Researchers from Ben Gurion University of the Negev in Israel reported a concerning trend — AI-based generative chatbots are becoming increasingly vulnerable to so-called “jailbreak” attacks, which allow bypassing built-in security systems. According to them, hacking these bots opens access to dangerous information that the models learned during training, despite developers’ efforts to remove harmful content from the training data.
During the study, the team developed a universal hacking method that allowed obtaining undesirable responses from several leading models, including those underlying ChatGPT, Gemini, and Claude. The models began responding to requests that were previously categorically blocked — from hacking instructions to advice on making prohibited substances. Researchers emphasize that such information can now become accessible to anyone — all you need is a laptop or smartphone.
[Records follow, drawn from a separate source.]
(** ** Startup *)

(** When the three files load, [load_model] returns [True] and the three
    globals hold what was loaded. *)
Lemma load_model_ok (files : model_files) (s : app_state)
  (m : classifier) (encs : dict LabelEncoder) (sc : StandardScaler) :
  churn_model_pkl files = Ok m ->
  label_encoders_pkl files = Ok encs ->
  scaler_pkl files = Ok sc ->
  load_model files s
  = (Ok true, {| model := Some m; label_encoders := encs; scaler := Some sc |}).
Proof.
  intros Hm He Hs. unfold load_model, try_except, bind, lift, gets, put, ret.
  rewrite Hm, He, Hs. reflexivity.
Qed.

(** When the model file does not load, nothing is assigned. *)
Lemma load_model_no_model (files : model_files) (s : app_state) (e : exn) :
  churn_model_pkl files = Raise e ->
  load_model files s = (Ok false, s).
Proof.
  intros Hm. unfold load_model, try_except, bind, lift, gets, put, ret.
  rewrite Hm. reflexivity.
Qed.

(** The model is assigned before the other two files are read: a failure
    there leaves a state in which [/health] reports the model as loaded. *)
Lemma load_model_partial (files : model_files) (s : app_state)
  (m : classifier) (e : exn) :
  churn_model_pkl files = Ok m ->
  label_encoders_pkl files = Raise e ->
  load_model files s
  = (Ok false, {| model := Some m; label_encoders := label_encoders s;
                  scaler := scaler s |}).
Proof.
  intros Hm He. unfold load_model, try_except, bind, lift, gets, put, ret.
  rewrite Hm, He. reflexivity.
Qed.

(** ** The encoding loop *)

Lemma encode_column_other (encs : dict LabelEncoder) (c k : string) (df df' : frame) :
  encode_column encs c df = Ok df' -> k <> c -> lookup k df' = lookup k df.
Proof.
  unfold encode_column. intros H N.
  destruct (lookup c df) as [v|]; [|injection H as <-; reflexivity].
  destruct (lookup c encs) as [le|]; [|injection H as <-; reflexivity].
  destruct (le_transform le v) as [v'|e]; [|discriminate].
  injection H as <-. apply lookup_set_item_other. exact N.
Qed.

Lemma encode_column_skip (encs : dict LabelEncoder) (c : string) (df : frame) :
  lookup c df = None \/ lookup c encs = None -> encode_column encs c df = Ok df.
Proof.
  unfold encode_column. intros [H|H]; rewrite H; [reflexivity|].
  destruct (lookup c df); reflexivity.
Qed.

Lemma encode_column_absent (encs : dict LabelEncoder) (c k : string) (df df' : frame) :
  encode_column encs c df = Ok df' -> lookup k df = None -> lookup k df' = None.
Proof.
  intros H Hk. destruct (String.eqb k c) eqn:E.
  - apply String.eqb_eq in E. subst k.
    rewrite encode_column_skip in H by (left; exact Hk).
    injection H as <-. exact Hk.
  - rewrite (encode_column_other _ _ _ _ _ H); [exact Hk|].
    intros ->. rewrite String.eqb_refl in E. discriminate.
Qed.

(** A field the loop cannot touch: not one of its columns, or without an
    encoder, or not in the record. *)
Lemma encode_loop_unchanged (encs : dict LabelEncoder) (k : string) :
  forall (cols : list string) (df df' : frame),
    for_each_pure cols (encode_column encs) df = Ok df' ->
    ~ In k cols \/ lookup k encs = None \/ lookup k df = None ->
    lookup k df' = lookup k df.
Proof.
  induction cols as [|c cols IH]; intros df df' H Hk; cbn [for_each_pure] in H.
  - injection H as <-. reflexivity.
  - unfold rbind in H.
    destruct (encode_column encs c df) as [df1|e] eqn:E; [|discriminate].
    destruct (String.eqb k c) eqn:Ekc.
    + apply String.eqb_eq in Ekc. subst c.
      destruct Hk as [Hk|Hk].
      * exfalso. apply Hk. left. reflexivity.
      * rewrite encode_column_skip in E by propositional. injection E as <-.
        apply IH; [exact H|propositional].
    + assert (N : k <> c) by (intros ->; rewrite String.eqb_refl in Ekc; discriminate).
      rewrite (IH df1 df' H).
      * eapply encode_column_other; eassumption.
      * destruct Hk as [Hk|[Hk|Hk]]; [left; intros I; apply Hk; right; exact I|propositional|].
        right. right. rewrite (encode_column_other _ _ _ _ _ E N). exact Hk.
Qed.

(** The loop fails as soon as one of its columns holds a value its encoder
    does not know. *)
Lemma encode_loop_raises (encs : dict LabelEncoder) (f : string)
  (le : LabelEncoder) (v : value) :
  lookup f encs = Some le ->
  is_ok (le_transform le v) = false ->
  forall (cols : list string) (df : frame),
    In f cols -> lookup f df = Some v ->
    is_ok (for_each_pure cols (encode_column encs) df) = false.
Proof.
  intros Hle Hbad. induction cols as [|c cols IH]; intros df Hin Hv.
  - contradiction.
  - cbn [for_each_pure]. unfold rbind.
    destruct (encode_column encs c df) as [df1|e] eqn:E; [|reflexivity].
    destruct (String.eqb f c) eqn:Efc.
    + apply String.eqb_eq in Efc. subst c. exfalso.
      unfold encode_column in E. rewrite Hv, Hle in E.
      destruct (le_transform le v); discriminate.
    + assert (N : f <> c) by (intros ->; rewrite String.eqb_refl in Efc; discriminate).
      apply IH.
      * destruct Hin as [Hin|Hin]; [congruence|exact Hin].
      * rewrite (encode_column_other _ _ _ _ _ E N). exact Hv.
Qed.

Lemma index_of_None (s : string) (l : list string) :
  ~ In s l -> index_of s l = None.
Proof.
  induction l as [|x l IH]; intros N; cbn [index_of]; [reflexivity|].
  destruct (String.eqb s x) eqn:E.
  - apply String.eqb_eq in E. subst x. exfalso. apply N. left. reflexivity.
  - rewrite IH; [reflexivity|]. intros I. apply N. right. exact I.
Qed.

(** A value that is not one of the encoder's labels is rejected. *)
Lemma le_transform_unseen (le : LabelEncoder) (v : value) :
  (forall l, v = VStr l -> ~ In l (classes_ le)) ->
  is_ok (le_transform le v) = false.
Proof.
  intros H. destruct v as [| | | |l]; try reflexivity.
  cbn [le_transform]. rewrite index_of_None; [reflexivity|]. apply H. reflexivity.
Qed.

(** ** The steps after encoding *)

Lemma get_col_Ok (col : string) (df : frame) (v : value) :
  get_col col df = Ok v <-> lookup col df = Some v.
Proof.
  unfold get_col. destruct (lookup col df); split; congruence.
Qed.

Lemma impute_total_charges_inv (df df' : frame) :
  impute_total_charges df = Ok df' ->
  exists tc mc,
    lookup "TotalCharges" df = Some tc /\
    lookup "MonthlyCharges" df = Some mc /\
    forall k, lookup k df'
              = if String.eqb k "TotalCharges"
                then Some (fillna (to_numeric_coerce tc) mc)
                else lookup k df.
Proof.
  unfold impute_total_charges, rbind, get_col.
  destruct (lookup "TotalCharges" df) as [tc|] eqn:Etc; [|discriminate].
  rewrite lookup_set_item_same.
  rewrite lookup_set_item_other by discriminate.
  destruct (lookup "MonthlyCharges" df) as [mc|] eqn:Emc; [|discriminate].
  intros [= <-]. exists tc, mc. repeat split.
  intros k. rewrite !lookup_set_item.
  destruct (String.eqb k "TotalCharges"); reflexivity.
Qed.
Special attention was given to the emergence of “dark LLMs” — models that are deliberately stripped of ethical constraints or have been altered to assist in illegal activities. Some of them are even advertised openly as ready to collaborate in areas of cybercrime and fraud. The hacking scenarios are based on the model’s desire to help the user, leading it to ignore its own security restrictions.
Researchers reached out to leading companies developing large language models, informing them of the discovered vulnerability, but the responses were not very substantive — some firms did not respond, while others stated that such attacks do not fall under the scope of vulnerability reward programs. The report emphasizes that companies need to improve the filtering of training data, add more robust protective mechanisms, and develop methods that allow models to “forget” illegal information.
In response to the situation, OpenAI reported that their latest model is capable of analyzing company security policies, which increases resistance to hacks. Microsoft, Meta, Google, and Anthropic were also informed about the threat, but most of them are currently refraining from commenting on specific measures.